== Try it ==
Every line from the one with "sse_inv s → started s = true" to the end of the entries, both included, is to be copied exactly; the other lines stay out.

== Stored items ==

(** Where the ticker's steps fall: before each line, before the [Started]
    check, before the error response, before the terminal frame, at the end. *)
Record log_schedule : Set := MkLogSchedule {
  sc_lines : list (list side_step);
  sc_check : list side_step;
  sc_respond : list side_step;
  sc_terminal : list side_step;
  sc_end : list side_step }.

(** [emit], over the stream's state and what is left of [sc_lines]. *)
Definition emit_line (deviceID : string) (l : LogLine) : Comp (SseSt * list (list side_step)) unit := λ '(s, sc),
  let s := log_sides deviceID s (match sc with ks :: _ => ks | [] => [] end) in
  let '(r, s) := event (ll_Timestamp l) sseEventLog (PLine l) s in
  (r, (s, match sc with _ :: sc' => sc' | [] => [] end)).

(** What the handler does with the stream's end. *)
Definition log_end (deviceID : string) (sc : log_schedule) (res : result unit) (s : SseSt) : SseSt :=
  match res with
  | Ok _ => s
  | Err streamErr =>
      let s := log_sides deviceID s (sc_check sc) in
      if negb (started s) then
        let s := log_sides deviceID s (sc_respond sc) in
        doing (writeDockerError "stream container logs" streamErr) s
      else if isClientGone (ctx_done s) (Some streamErr) then s
      else
        let s := log_sides deviceID s (sc_terminal sc) in
        match terminalOnce msgEngineUnavailable s with
        | (Some (Err writeErr), s) =>
            if isClientGone (ctx_done s) (Some writeErr)
            then doing (logAt LevelDebug "stream container logs: write terminal error frame" []) s
            else doing (logAt LevelError "stream container logs: write terminal error frame" []) s
        | (_, s) => s
        end
  end.

Definition log_stream_run (keys : gmap string lineState → list string) (sc : log_schedule) (c : Client)
    (device : Device) (ref : string) (opts : LogOptions) (st : St) : SseSt :=
  let s0 := MkSse st false false false false TWaiting in
  let '(res, (d, (s, _))) :=
    StreamContainerLogs keys ref opts (emit_line (dev_ID device)) (s0, sc_lines sc) (w_docker (wld st)) in
  let s := set_st s (MkSt (set_docker (wld (ss_st s)) d) (rw (ss_st s)) (entry (ss_st s))) in
  let s := log_end (dev_ID device) sc res s in
  (* [cancel()], then [wg.Wait()]: the goroutine finishes what it is in *)
  log_sides (dev_ID device) (set_cancelled s) (sc_end sc).

Definition logStream (keys : gmap string lineState → list string) (sc : log_schedule) (c : Client)
    (device : Device) (ref : string) (opts : LogOptions) : Comp St unit :=
  as_handler (log_stream_run keys sc c device ref opts).

(** ** The event stream: [handleEventStream] *)

(** [func (s *Server) writeTerminalEventError]: it asks whether the request's
    own context, not the handler's, is done. *)
Definition writeTerminalEventError (msg : string) (s : SseSt) : SseSt :=
  if client_gone s then s
  else
    match event "" sseEventError (PError msg) s with
    | (Ok _, s) => s
    | (Err err, s) =>
        if isClientGone (client_gone s) (Some err)
        then doing (logAt LevelDebug "stream container events: write terminal error frame" []) s
        else doing (logAt LevelError "stream container events: write terminal error frame" []) s
    end.
(** [func (s *Server) terminalEventFrameSender] *)
Definition terminalFrame (msg : string) (s : SseSt) : SseSt :=
  if once s then s else writeTerminalEventError msg (set_once s).

Definition event_sides (deviceID : string) : SseSt → list side_step → SseSt :=
  sides deviceID (comment "heartbeat") (terminalFrame msgStreamRevoked).

(** What the [select] of the handler's loop picks, and the ticker's steps
    before it. A superseding stream cancels this one's context as well. *)
Inductive event_pick : Type :=
| PSide (k : side_step) | PSupersededCancel | PSuperseded | PCtxDone
| PHealthEvent (e : ContainerEvent) | PClosed (reason : eventCloseReason).

(** The loop; [false] while it is still waiting after the picks given. *)
Fixpoint event_loop (deviceID : string) (picks : list event_pick) (s : SseSt) : bool * SseSt :=
  match picks with
  | [] => (false, s)
  | PSide k :: picks => event_loop deviceID picks (event_sides deviceID s [k])
  | PSupersededCancel :: picks => event_loop deviceID picks (set_cancelled s)
  | PSuperseded :: _ => (true, terminalFrame msgEventStreamSuperseded s)
  | PCtxDone :: picks => if ctx_done s then (true, s) else event_loop deviceID picks s
  | PHealthEvent e :: picks =>
      match event "" sseEventHealth (PHealth e) s with
      | (Ok _, s) => event_loop deviceID picks s
      | (Err _, s) => (true, s)
      end
  | PClosed reason :: _ =>
      let msg := match reason with
                 | eventClosedLagged => msgEventStreamLagged
                 | eventClosedEngine => msgEngineUnavailable
                 end in
      (true, terminalFrame msg s)
  end.

(** What the request meets: the answer of [s.events.attach], the picks of its
    loop, and the ticker's last steps. *)
Record event_schedule : Type := MkEventSchedule {
  es_attach : result unit;
  es_picks : list event_pick;
  es_end : list side_step }.

(** Once the snapshot's states are known. *)
Definition event_stream_run (sc : event_schedule) (deviceID : string) (states : list ContainerStateSummary)
    (st : St) : SseSt :=
  let s0 := MkSse st false false false false TWaiting in
  match event "" sseEventSnapshot (PSnapshot states) s0 with
  | (Err _, s) => s
  | (Ok _, s) =>
      let '(_, s) := event_loop deviceID (es_picks sc) s in
      event_sides deviceID (set_cancelled s) (es_end sc)
  end.

(** [func (s *Server) handleEventStream] *)
Definition handleEventStream (sc : event_schedule) (s : Server) : Handler (H := _) (H0 := _) := λ r x,
  requireDocker s (λ c,
    match DeviceFrom x with
    | None =>
        logAt LevelError "handleEventStream ran without a resolved device in the request context" [] ≫= λ _,
        writeError StatusInternalServerError "internal error"
    | Some device =>
        match es_attach sc with
        | Err err => writeDockerError "attach event stream" err
        | Ok _ =>
            states ← callD ContainerStates;
            match states with
            | Err err => writeDockerError "container states" err
            | Ok states => as_handler (event_stream_run sc (dev_ID device) states)
            end
        end
    end).
End Sse.

(** ** Lemmas *)

Definition is_frame (p : payload) : bool := match p with PEvent _ _ _ | PComment _ => true | _ => false end.
Definition is_error_frame (p : payload) : bool :=
  match p with PEvent _ name _ => bool_decide (name = sseEventError) | _ => false end.
Definition error_frames (l : list payload) : nat := List.length (List.filter is_error_frame l).

#[local] Arguments error_frames : simpl never.

Lemma error_frames_snoc l p : error_frames (l ++ [p]) = (error_frames l + if is_error_frame p then 1 else 0)%nat.
Proof.
  unfold error_frames. rewrite List.filter_app, length_app. cbn. by destruct (is_error_frame p).
Qed.

Section Lemmas.
Context `{EngineApi, TokenBucket, Crypto}.
Notation St := (St (H := _) (H0 := _)).
Notation SseSt := (SseSt (H := _) (H0 := _)).

Definition body (s : SseSt) : list payload := rs_body (rw (ss_st s)).

(** What the response of a stream looks like while it runs, after [pre]. *)
Context (pre : list payload).
Record sse_inv (s : SseSt) : Prop := {
  inv_errors : (error_frames (body s) <= if once s then 1 else 0)%nat;
  inv_frames : Forall (λ p, is_frame p = true) (body s);
  inv_prefix : pre `prefix_of` body s;
  inv_head : if started s
    then (∃ h, rs_status (rw (ss_st s)) = Some (StatusOK, h) ∧ h !! "Content-Type" = Some sseContentType) ∧
         rs_undeadlined (rw (ss_st s)) = true
    else rs_status (rw (ss_st s)) = None ∧ body s = [] }.

(** Nothing but the response, and [started], changes. *)
Definition same_flags (s s' : SseSt) : Prop :=
  once s' = once s ∧ cancelled s' = cancelled s ∧ client_gone s' = client_gone s ∧ ticker s' = ticker s ∧
  wld (ss_st s') = wld (ss_st s) ∧ entry (ss_st s') = entry (ss_st s).

(** The head of a stream, step by step: five headers, the deadline, the status,
    the flush. *)
Definition pop (fs : list (option error)) : option error * list (option error) :=
  match fs with [] => (None, []) | f :: fs => (f, fs) end.
Definition sse_headers (m : gmap string string) : gmap string string :=
  <["X-Accel-Buffering" := "no"]> (<["Connection" := "keep-alive"]> (<["X-Content-Type-Options" := "nosniff"]>
    (<["Cache-Control" := "no-store"]> (<["Content-Type" := sseContentType]> m)))).
Definition wr_head (st : option (Z * gmap string string)) (m : gmap string string) : option (Z * gmap string string) :=
  match st with Some x => Some x | None => Some (StatusOK, m) end.

Lemma header_step {A} k v (K : unit → Comp SseSt A) w pend st bd und flt en sta on ca cg tk :
  (wr (modify (rw_set k v)) ≫= K) (MkSse (MkSt w (MkResponse pend st bd und flt) en) sta on ca cg tk) =
  K tt (MkSse (MkSt w (MkResponse (<[k := v]> pend) st bd und flt) en) sta on ca cg tk).
Proof. reflexivity. Qed.

Lemma startLocked_run w pend st bd und flt en on ca cg tk :
  startLocked (MkSse (MkSt w (MkResponse pend st bd und flt) en) false on ca cg tk) =
  match pop flt with
  | (Some e, f1) =>
      (Err (wrap "clear write deadline" e),
       MkSse (MkSt w (MkResponse (sse_headers pend) st bd und f1) en) false on ca cg tk)
  | (None, f1) =>
      (match (pop f1).1 with Some e => Err (wrap "flush sse headers" e) | None => Ok tt end,
       MkSse (MkSt w (MkResponse (sse_headers pend) (wr_head st (sse_headers pend)) bd true (pop f1).2) en)
         true on ca cg tk)
  end.
Proof.
  unfold startLocked. rewrite !header_step.
  change (<["X-Accel-Buffering" := "no"]> (<["Connection" := "keep-alive"]> (<["X-Content-Type-Options" := "nosniff"]>
    (<["Cache-Control" := "no-store"]> (<["Content-Type" := sseContentType]> pend))))) with (sse_headers pend).
  generalize (sse_headers pend). intros m. destruct st as [[c h]|], flt as [|[e|] [|[e'|] flt]]; reflexivity.
Qed.

Lemma startLocked_inv s :
  sse_inv s → started s = false →
  let '(r, s') := startLocked s in
  sse_inv s' ∧ body s' = [] ∧ same_flags s s' ∧ (r = Ok tt → started s' = true).
Proof.
  intros [He Hf Hpre Hh] Hs. rewrite Hs in Hh. destruct Hh as [Hst Hb].
  destruct s as [[w [pend status bd und flt] en] sta on ca cg tk]. unfold body in *. cbn in *. subst sta status bd.
  rewrite startLocked_run.
  destruct (pop flt) as [[e|] f1]; [|destruct (pop f1) as [[e|] f2]]; cbn [wr_head];
    (split; [split; cbn|]); try done; repeat split; try done; eexists; (split; [reflexivity|]);
    unfold sse_headers; by rewrite !lookup_insert_ne, lookup_insert_eq by done.
Qed.

Lemma wr_frame_inv p s :
  sse_inv s → started s = true → is_frame p = true →
  (is_error_frame p = true → once s = true ∧ error_frames (body s) = 0%nat) →
  let '(r, s') := wr (rw_Write p) s in
  sse_inv s' ∧ started s' = true ∧ same_flags s s' ∧
  (r = Ok tt ∧ body s' = body s ++ [p] ∨ r ≠ Ok tt ∧ body s' = body s).
Proof.
  intros [He Hf Hpre Hh] Hs Hp Hone. rewrite Hs in Hh. destruct Hh as [[h [Hst Hct]] Hu].
  destruct s as [[w [pend status bd und flt] en] sta on ca cg tk]. unfold body in *. cbn in *. subst sta status und.
  unfold wr, rw_Write, rw_WriteHeader, conn. cbn.
  assert (Hok : (error_frames (bd ++ [p]) <= if on then 1 else 0)%nat).
  { rewrite error_frames_snoc. destruct (is_error_frame p); [|rewrite Nat.add_0_r; exact He].
    destruct Hone as [-> ->]; [done|]. lia. }
  assert (Hfr : Forall (λ p, is_frame p = true) (bd ++ [p])) by (apply Forall_app; by repeat constructor).
  assert (Hpr : pre `prefix_of` bd ++ [p]) by by apply prefix_app_r.
  destruct flt as [|[e|] flt]; cbn; (split; [split; cbn|]); try done; eauto;
    (split; [done|]); (split; [by repeat split|]); first [by left|by right].
Qed.

Lemma wr_flush_inv s :
  sse_inv s → let '(_, s') := wr flush_conn s in sse_inv s' ∧ started s' = started s ∧ body s' = body s ∧ same_flags s s'.
Proof.
  intros [He Hf Hpre Hh]. destruct s as [[w [pend status bd und flt] en] sta on ca cg tk]. unfold body in *. cbn in *.
  unfold wr, flush_conn, conn. cbn. destruct flt as [|[e|] flt]; cbn; by repeat split.
Qed.

Lemma same_flags_trans a b c : same_flags a b → same_flags b c → same_flags a c.
Proof. unfold same_flags. intuition congruence. Qed.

== Solution to this task ==
  sse_inv s → started s = true → is_frame p = true →
  (is_error_frame p = true → once s = true ∧ error_frames (body s) = 0%nat) →
  let '(r, s') := wr (rw_Write p) s in
  sse_inv s' ∧ started s' = true ∧ same_flags s s' ∧
  (r = Ok tt ∧ body s' = body s ++ [p] ∨ r ≠ Ok tt ∧ body s' = body s).
Proof.
  intros [He Hf Hpre Hh] Hs Hp Hone. rewrite Hs in Hh. destruct Hh as [[h [Hst Hct]] Hu].
  destruct s as [[w [pend status bd und flt] en] sta on ca cg tk]. unfold body in *. cbn in *. subst sta status und.
  unfold wr, rw_Write, rw_WriteHeader, conn. cbn.
  assert (Hok : (error_frames (bd ++ [p]) <= if on then 1 else 0)%nat).
  { rewrite error_frames_snoc. destruct (is_error_frame p); [|rewrite Nat.add_0_r; exact He].
    destruct Hone as [-> ->]; [done|]. lia. }
  assert (Hfr : Forall (λ p, is_frame p = true) (bd ++ [p])) by (apply Forall_app; by repeat constructor).
  assert (Hpr : pre `prefix_of` bd ++ [p]) by by apply prefix_app_r.
  destruct flt as [|[e|] flt]; cbn; (split; [split; cbn|]); try done; eauto;
    (split; [done|]); (split; [by repeat split|]); first [by left|by right].
Qed.

Lemma wr_flush_inv s :
  sse_inv s → let '(_, s') := wr flush_conn s in sse_inv s' ∧ started s' = started s ∧ body s' = body s ∧ same_flags s s'.
Proof.
  intros [He Hf Hpre Hh]. destruct s as [[w [pend status bd und flt] en] sta on ca cg tk]. unfold body in *. cbn in *.
  unfold wr, flush_conn, conn. cbn. destruct flt as [|[e|] flt]; cbn; by repeat split.
Qed.

Lemma same_flags_trans a b c : same_flags a b → same_flags b c → same_flags a c.
Proof. unfold same_flags. intuition congruence. Qed.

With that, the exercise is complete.